● **TASK STATEMENT**: Give every line of the records exactly, please, from the first up to and including the one containing "- assert (d = 53) by lia.".

● **GIVEN RECORDS**:
(** The binary64 value of a positive counter below 2^53: a mantissa of 53
    digits and the counter scaled to it. *)
Lemma ofNat_normal (a : nat) :
  (0 < a)%nat → Z.of_nat a < 2 ^ 53 →
  ∃ m e, JsNumber.ofNat a = S754_finite false m e ∧
         2 ^ 52 ≤ Z.pos m < 2 ^ 53 ∧ -52 ≤ e ≤ 0 ∧
         Z.pos m = Z.of_nat a * 2 ^ (- e).
Proof.
  intros Ha Hlt. unfold JsNumber.ofNat, binary_normalize.
  destruct (Z.of_nat a) as [|p|p] eqn:Hp; try lia.
  pose proof (digits2_bounds p) as [Dlo Dhi].
  set (d := Z.pos (digits2_pos p)) in *.
  assert (Hd : 1 ≤ d ≤ 53).
  { split; [subst d; lia|].
    destruct (Z_le_gt_dec d 53) as [|Hgt]; [assumption|]. exfalso.
    assert (2 ^ 53 ≤ 2 ^ (d - 1)) by (apply Z.pow_le_mono_r; lia). lia. }
  unfold binary_round. fold d. rewrite fexp64.
  replace (Z.max (d + 0 - 53) (-1074)) with (d - 53) by lia.
  unfold shl_align. destruct (d - 53 - 0) as [|k|k] eqn:Hk; try lia.
  - assert (d = 53) by lia.
    exists p, 0. replace (d - 53) with 0 by lia.
    rewrite round_exact by (fold d; lia).
    split; [reflexivity|]. replace (d - 1) with 52 in Dlo by lia.
    replace d with 53 in Dhi by lia. split; [lia|]. split; [lia|]. simpl. lia.
  - assert (Hpow : 2 ^ 52 = 2 ^ (d - 1) * 2 ^ Z.pos k).
    { rewrite <- Z.pow_add_r by lia. f_equal. lia. }
    assert (Hpow' : 2 ^ 53 = 2 ^ d * 2 ^ Z.pos k).
    { rewrite <- Z.pow_add_r by lia. f_equal. lia. }
    assert (Hk2 : 0 < 2 ^ Z.pos k) by (apply Z.pow_pos_nonneg; lia).
    assert (Hm : 2 ^ 52 ≤ Z.pos (Pos.iter xO p k) < 2 ^ 53).
    { rewrite iter_xO_pow, Hpow, Hpow'. split.
      - apply Z.mul_le_mono_nonneg_r; lia.
      - apply Z.mul_lt_mono_pos_r; lia. }
    exists (Pos.iter xO p k), (d - 53).
    rewrite round_exact by (try apply digits2_unique; change (53 - 1) with 52; lia).
    split; [reflexivity|]. split; [exact Hm|]. split; [lia|].
    rewrite iter_xO_pow. f_equal. f_equal. lia.
Qed.

(** The quotient of two such values, before rounding. *)
Lemma div_normal (m1 m2 : positive) (e1 e2 : Z) :
  2 ^ 52 ≤ Z.pos m1 < 2 ^ 53 → 2 ^ 52 ≤ Z.pos m2 < 2 ^ 53 →
  -52 ≤ e1 ≤ 0 → -52 ≤ e2 ≤ 0 →
  JsNumber.div (S754_finite false m1 e1) (S754_finite false m2 e2) =
  binary_round_aux 53 1024 false
    (Z.pos m1 * 2 ^ 53 / Z.pos m2) (e1 - e2 - 53)
    (new_location (Z.pos m2) ((Z.pos m1 * 2 ^ 53) mod Z.pos m2)).
Proof.
  intros H1 H2 He1 He2. unfold JsNumber.div, SFdiv, SFdiv_core_binary. cbn [Zdigits2 xorb].
  rewrite (digits2_unique m1 53), (digits2_unique m2 53) by (change (53 - 1) with 52; lia).
  rewrite fexp64.
  replace (Z.min (Z.max (53 + e1 - (53 + e2) - 53) (-1074)) (e1 - e2)) with (e1 - e2 - 53) by lia.
  replace (e1 - e2 - (e1 - e2 - 53)) with 53 by lia.
  rewrite Z.shiftl_mul_pow2 by lia.
  unfold Z.div, Z.modulo.
  change IntDef.Z.div_eucl with Z.div_eucl.
  destruct (Z.div_eucl (Z.pos m1 * 2 ^ 53) (Z.pos m2)) as [q r]. reflexivity.
Qed.

Lemma exponent_mono (a g m1 m2 e1 e2 : Z) :
  0 < a ≤ g → 2 ^ 52 ≤ m1 < 2 ^ 53 → 2 ^ 52 ≤ m2 < 2 ^ 53 →
  e1 ≤ 0 → e2 ≤ 0 → m1 = a * 2 ^ (- e1) → m2 = g * 2 ^ (- e2) → e1 ≤ e2.
Proof.
  intros Ha H1 H2 He1 He2 E1 E2.
  destruct (Z_le_gt_dec e1 e2) as [|Hgt]; [assumption|]. exfalso.
  assert (Hp : 2 ^ (- e2) = 2 ^ (- e1) * 2 ^ (e1 - e2)).
  { rewrite <- Z.pow_add_r by lia. f_equal. lia. }
  assert (Hq : 2 ≤ 2 ^ (e1 - e2)).
  { change 2 with (2 ^ 1) at 1. apply Z.pow_le_mono_r; lia. }
  assert (Hu : 0 < 2 ^ (- e1)) by (apply Z.pow_pos_nonneg; lia).
  assert (Hm : m1 * 2 ≤ m2).
  { rewrite E2, Hp, E1.
    transitivity (a * 2 ^ (- e1) * 2 ^ (e1 - e2)).
    - apply Z.mul_le_mono_nonneg_l; [|assumption]. apply Z.mul_nonneg_nonneg; lia.
    - rewrite Z.mul_assoc. apply Z.mul_le_mono_nonneg_r.
      + apply Z.pow_nonneg. lia.
      + apply Z.mul_le_mono_nonneg_r; lia. }
  lia.
Qed.

(** The arithmetic of the two roundings: the quotient is within two units
    of its last place of the exact one, and [toFixed] within half a
    millionth of the quotient. *)
Lemma nearest_arith (a g n M T q r S D u w : Z) :
  0 ≤ a ≤ g → 0 < g < 2 ^ 31 → 0 < u → 2 ^ 53 ≤ S → 0 < D → 0 < w →
  S = D * w → T = M * w →
  a * S * u = q * (g * u) + r → 0 ≤ r < g * u →
  q - 1 ≤ T ≤ q + 2 →
  2 * D * n ≤ 2 * (M * 10 ^ 6) + D < 2 * D * n + 2 * D →
  Z.abs (2 * (n * g - 10 ^ 6 * a)) ≤ g ∧ 0 ≤ n ≤ 10 ^ 6.
Proof.
  intros Ha Hg Hu HS HD Hw ES ET Hdiv Hr HT Hn.
  change (2 ^ 31) with 2147483648 in *. change (2 ^ 53) with 9007199254740992 in *.
  change (10 ^ 6) with 1000000 in *.
  assert (Hgu : 0 < g * u) by (apply Z.mul_pos_pos; lia).
  assert (E : (T * g - a * S) * u = (T - q) * (g * u) - r).
  { replace ((T * g - a * S) * u) with (T * (g * u) - a * S * u) by ring. rewrite Hdiv. ring. }
  assert (H1 : - (2 * (g * u)) ≤ (T * g - a * S) * u ≤ 2 * (g * u)).
  { rewrite E. 
    assert (- (g * u) ≤ (T - q) * (g * u) ≤ 2 * (g * u)).
    { split.
      - replace (- (g * u)) with ((-1) * (g * u)) by ring. apply Z.mul_le_mono_nonneg_r; lia.
      - apply Z.mul_le_mono_nonneg_r; lia. }
    lia. }
  assert (H2 : - (2 * g) ≤ T * g - a * S ≤ 2 * g).
  { split.
    - apply (Z.mul_le_mono_pos_r _ _ u Hu). replace (- (2 * g) * u) with (- (2 * (g * u))) by ring. lia.
    - apply (Z.mul_le_mono_pos_r _ _ u Hu). replace (2 * g * u) with (2 * (g * u)) by ring. lia. }
  assert (H3 : - S ≤ 2 * S * n - 2 * (T * 1000000) ≤ S).
  { subst S T. 
    replace (2 * (D * w) * n - 2 * (M * w * 1000000)) with ((2 * D * n - 2 * (M * 1000000)) * w) by ring.
    replace (- (D * w)) with ((- D) * w) by ring.
    split; apply Z.mul_le_mono_nonneg_r; lia. }
  set (z := 2 * (n * g - 1000000 * a)).
  assert (H4 : z * S = g * (2 * S * n - 2 * (T * 1000000)) + 2000000 * (T * g - a * S)).
  { subst z. ring. }
  assert (H5 : - (g * S + 4000000 * g) ≤ z * S ≤ g * S + 4000000 * g).
  { rewrite H4.
    assert (- (g * S) ≤ g * (2 * S * n - 2 * (T * 1000000)) ≤ g * S).
    { split.
      - replace (- (g * S)) with (g * (- S)) by ring. apply Z.mul_le_mono_nonneg_l; lia.
      - apply Z.mul_le_mono_nonneg_l; lia. }
    lia. }
  assert (H6 : Z.abs z ≤ g).
  { destruct (Z_le_gt_dec (Z.abs z) g) as [|Hgt]; [assumption|]. exfalso.
    assert (Hbig : 4000000 * g < S) by lia.
    assert (Hz : (g + 1) * S ≤ Z.abs z * S) by (apply Z.mul_le_mono_nonneg_r; lia).
    assert (Habs : Z.abs z * S = Z.abs (z * S)) by (rewrite Z.abs_mul, (Z.abs_eq S); lia).
    rewrite Habs in Hz.
    assert (Z.abs (z * S) ≤ g * S + 4000000 * g) by (apply Z.abs_le; lia).
    replace ((g + 1) * S) with (g * S + S) in Hz by ring. lia. }
  split; [exact H6|]. subst z.
  apply Z.abs_le in H6.
  assert (Hlo : - g ≤ 2 * (n * g) - 2000000 * a) by lia.
  assert (Hhi : 2 * (n * g) - 2000000 * a ≤ g) by lia.
  split.
  - destruct (Z_lt_le_dec n 0) as [Hneg|]; [|assumption]. exfalso.
    assert (n * g ≤ (-1) * g) by (apply Z.mul_le_mono_nonneg_r; lia). lia.
  - destruct (Z_le_gt_dec n 1000000) as [|Hbig]; [assumption|]. exfalso.
    assert (1000001 * g ≤ n * g) by (apply Z.mul_le_mono_nonneg_r; lia). lia.
Qed.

● **ANSWER TO THIS TASK**:
(** The binary64 value of a positive counter below 2^53: a mantissa of 53
    digits and the counter scaled to it. *)
Lemma ofNat_normal (a : nat) :
  (0 < a)%nat → Z.of_nat a < 2 ^ 53 →
  ∃ m e, JsNumber.ofNat a = S754_finite false m e ∧
         2 ^ 52 ≤ Z.pos m < 2 ^ 53 ∧ -52 ≤ e ≤ 0 ∧
         Z.pos m = Z.of_nat a * 2 ^ (- e).
Proof.
  intros Ha Hlt. unfold JsNumber.ofNat, binary_normalize.
  destruct (Z.of_nat a) as [|p|p] eqn:Hp; try lia.
  pose proof (digits2_bounds p) as [Dlo Dhi].
  set (d := Z.pos (digits2_pos p)) in *.
  assert (Hd : 1 ≤ d ≤ 53).
  { split; [subst d; lia|].
    destruct (Z_le_gt_dec d 53) as [|Hgt]; [assumption|]. exfalso.
    assert (2 ^ 53 ≤ 2 ^ (d - 1)) by (apply Z.pow_le_mono_r; lia). lia. }
  unfold binary_round. fold d. rewrite fexp64.
  replace (Z.max (d + 0 - 53) (-1074)) with (d - 53) by lia.
  unfold shl_align. destruct (d - 53 - 0) as [|k|k] eqn:Hk; try lia.
  - assert (d = 53) by lia.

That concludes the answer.